3. Re Irish Life ARF there would be a mgt fee alright, in terms of extra fees - this would depend on the fund I think. I'm pretty sure that Irish Life have a Self Invested Pension Fund which facilitates deposits with a range of banks, share trading etc.


----------



## North Star (20 Mar 2011)

Generally speaking you have a choice of 2 types of ARFs; 1) the Insured option through a life/insurance company which administers the ARF and provides a range of investment option including deposits and also managed funds etc and 2) a self administered ARF where a qualifying fund manager (QFM) administers the ARF and you have to manage the investment process. There are pros and cons for each option and the decision can come down to costs, investment performance track record and how much responsibility you want to take for managing the investments.

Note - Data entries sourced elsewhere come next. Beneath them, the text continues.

(** The transaction that [TagTransaction] builds; [head] is the current block,
    which may be missing. *)
Definition tagged_transaction p (head : option Header) (args : TagTransactionRequest)
    : result api_error Transaction :=
  let* nonce :=
    match req_Nonce args with
    | Some nonce => Ok nonce
    | None =>
        match head with
        | None => Err errNoCurrentBlock
        | Some currentBlock =>
            match StateAt (Root currentBlock) with
            | None => Err errNoState
            | Some stateDB => Ok (GetNonce stateDB (req_From args))
            end
        end
    end in
  let gas := match req_Gas args with Some gas => gas | None => TxGas end in
  let price :=
    match req_GasPrice args with
    | Some price => price
    | None => match gasPrice p with Some price => price | None => InitialBaseFee end
    end in
  let value := match req_Value args with Some value => value | None => 0 end in
  let data :=
    if req_Parallel args then ParallelizableTag ++ req_Data args
    else SequentialTag ++ req_Data args in
  let inner := TxData.copy (RLegacy (LegacyTx.mk nonce (Some price) gas (req_To args)
    (Some value) data None None None)) in
  Ok (MkTx inner (hash_of inner) (size_of inner) 0).

Definition TagTransaction p head args : result api_error bytes :=
  match tagged_transaction p head args with
  | Err err => Err err
  | Ok tx => match MarshalBinary tx with Some b => Ok b | None => Err errMarshal end
  end.

Definition API_SetBatchSize clock p (size : Z) : ParallelPool St * option api_error :=
  if size <=? 0 then (p, Some errBatchSizeZero)
  else if size >? MaxBatchSize then (p, Some errBatchSizeMax)
  else (SetBatchSize clock p size, None).
(** ** Concrete inputs *)

Definition ex_tx : Transaction :=
  MkTx (TDynamicFee (DynamicFeeTx.mk 1 4 3 20 50000 (Some 9) 1000 [1; 0] [] 0 0 0)) 1 100 0.
Definition ex_env : Env :=
  MkEnv (MkRules true true true true true true false) true 1 8 (Some 7) (Some 1) false [1; 2].
Definition ex_msg : Message := (TransactionToMessage (λ _, Ok 5) ex_tx (Some 7)).1.
Definition ex_vm : map_vm := MkMapVM {[ 5 := 1000000000 ]} {[ 5 := 4 ]} ∅ 0 ∅.

(** A virtual machine that moves the value and uses half of the gas. *)
Definition ex_Create (from : Address) (code : bytes) (gas value : Z) (s : map_vm)
    : bytes * Z * option unit * map_vm := ([], gas / 2, None, s).
Definition ex_Call (from dst : Address) (input : bytes) (gas value : Z) (s : map_vm)
    : bytes * Z * option unit * map_vm :=
  ([], gas / 2, None, AddBalance (SubBalance s from value) dst value).

Abbreviation ex_apply :=
  (ApplyMessage (λ _ _, 0) (λ b, b) (λ _ _, None) ex_Create ex_Call ex_env ex_msg 90000 ex_vm).

Lemma ex_run_ok : run_ok ex_env ex_Create ex_Call ex_msg 90000.
Proof.
  split; try done.
  - apply message_ok; [split; try done; simpl; lia || constructor|done|done|].
    intros fee [= <-]. done.
  - unfold evm_gas_ok, is_uint64; simpl. split; intros; (split; [apply Z.div_pos; lia|]);
      apply Z.div_le_upper_bound; lia.
Qed.

Lemma ex_done : ∃ r u, ex_apply = Done r u ∧ UsedGas r = 35510 ∧
  GetBalance (state u) 5 = 1000000000 - 1000 - 35510 * 10 ∧ GetBalance (state u) 9 = 1000 ∧
  GetBalance (state u) 8 = 35510 * 3.
Proof. eexists _, _. split; [vm_compute; reflexivity|]. by vm_compute. Qed.

Lemma applied_gas_witness :
  ∃ r u, ex_apply = Done r u ∧ 0 <= UsedGas r <= 50000 ∧ gp u = 90000 - UsedGas r.
Proof.
  assert (∃ r u, ex_apply = Done r u) as (r & u & Hd) by (eexists _, _; vm_compute; reflexivity).
  exists r, u. split; [exact Hd|].
  destruct (applied_gas (λ _ _, 0) (λ b, b) (λ _ _, None) ex_env ex_Create ex_Call ex_msg
    90000 ex_vm r u ex_run_ok Hd) as (Hu & Hp & _).
  split; [exact Hu|exact Hp].
Defined.

Lemma ex_fees_present : fees_present ex_env ex_msg.
Proof. split; [by eexists|intros; by eexists|]. intros _ Hb. by vm_compute in Hb. Qed.

Lemma applying_never_panics_witness :
  match ex_apply with
  | Panic => False
  | Fail _ u => (gp u = 90000 ∧ state u = ex_vm) ∨
      (gp u = wrap64 (90000 - 50000) ∧ ∃ bc mgval,
        gas_sums ex_env ex_msg = Some (bc, mgval) ∧
        state u = SubBalance ex_vm 5 (wrap256 mgval))
  | Done r u => checked ex_env ex_msg (newStateTransition 90000 ex_vm)
  end.
Proof.
  apply (applying_never_panics (λ _ _, 0) (λ b, b) (λ _ _, None) ex_env ex_Create ex_Call ex_msg
    90000 ex_vm ex_run_ok ex_fees_present). reflexivity.
Defined.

If you go with the insured option you will be charged an annual management fee or AMC ( % of fund ) if you choose to place funds on deposit you are only charged the AMC once. eg in your example Standard life AMC is 1% and if you earn 2.5% on deposit you will earn 1.5% net after the AMC. You will have to draw down at least 5% of your ARF per annum ( revenue rule) and this is treated as income and taxed at your marginal rate ( depends what total income you are earning) 

The tax treatment is the same for the self administered ARF but the QFM will charge a set up fee and an ongoing administration charge so you need to compare total costs which may vary depending on the amount you invest in the ARF/AMRF

The self administered option may well have lowers ongoing costs but the insured option may provide you with a net allocation above 100% which offsets the higher ongoing costs. 
This is just a brief comment; you could well be advised to do a thorough review or get a fee based firm to provide you with this review.  You can then make a well informed decision as to which option suits your requirements best.


----------



## Marc (21 Mar 2011)

It depends how big the pension fund is. 

Some QFMs will cap their fees but you need a few million in the pot.


----------



## wallym (7 Oct 2014)

*Becoming my own QFM*

Hi There, I'm new to the forum so as way of introduction I'm in my 50's, studying for the QFA with a view to specializing in pensions. Is there an option to become a QFM after that and therefore manage my own pension, while generating an income as QFM for others - probably not as simple as that but just interested to see if there are any options to reduce ARF overheads.

Cheers, Wally...


----------



## Steven Barrett (8 Oct 2014)

There is a charge to run the fund and a management charge to run the policy. Insurance companies don't disclose the cost of running the fund, just the policy (AMC). 

If you go self directed, you will be told the cost of running the fund itself. 


Steven
www.bluewaterfp.ie


----------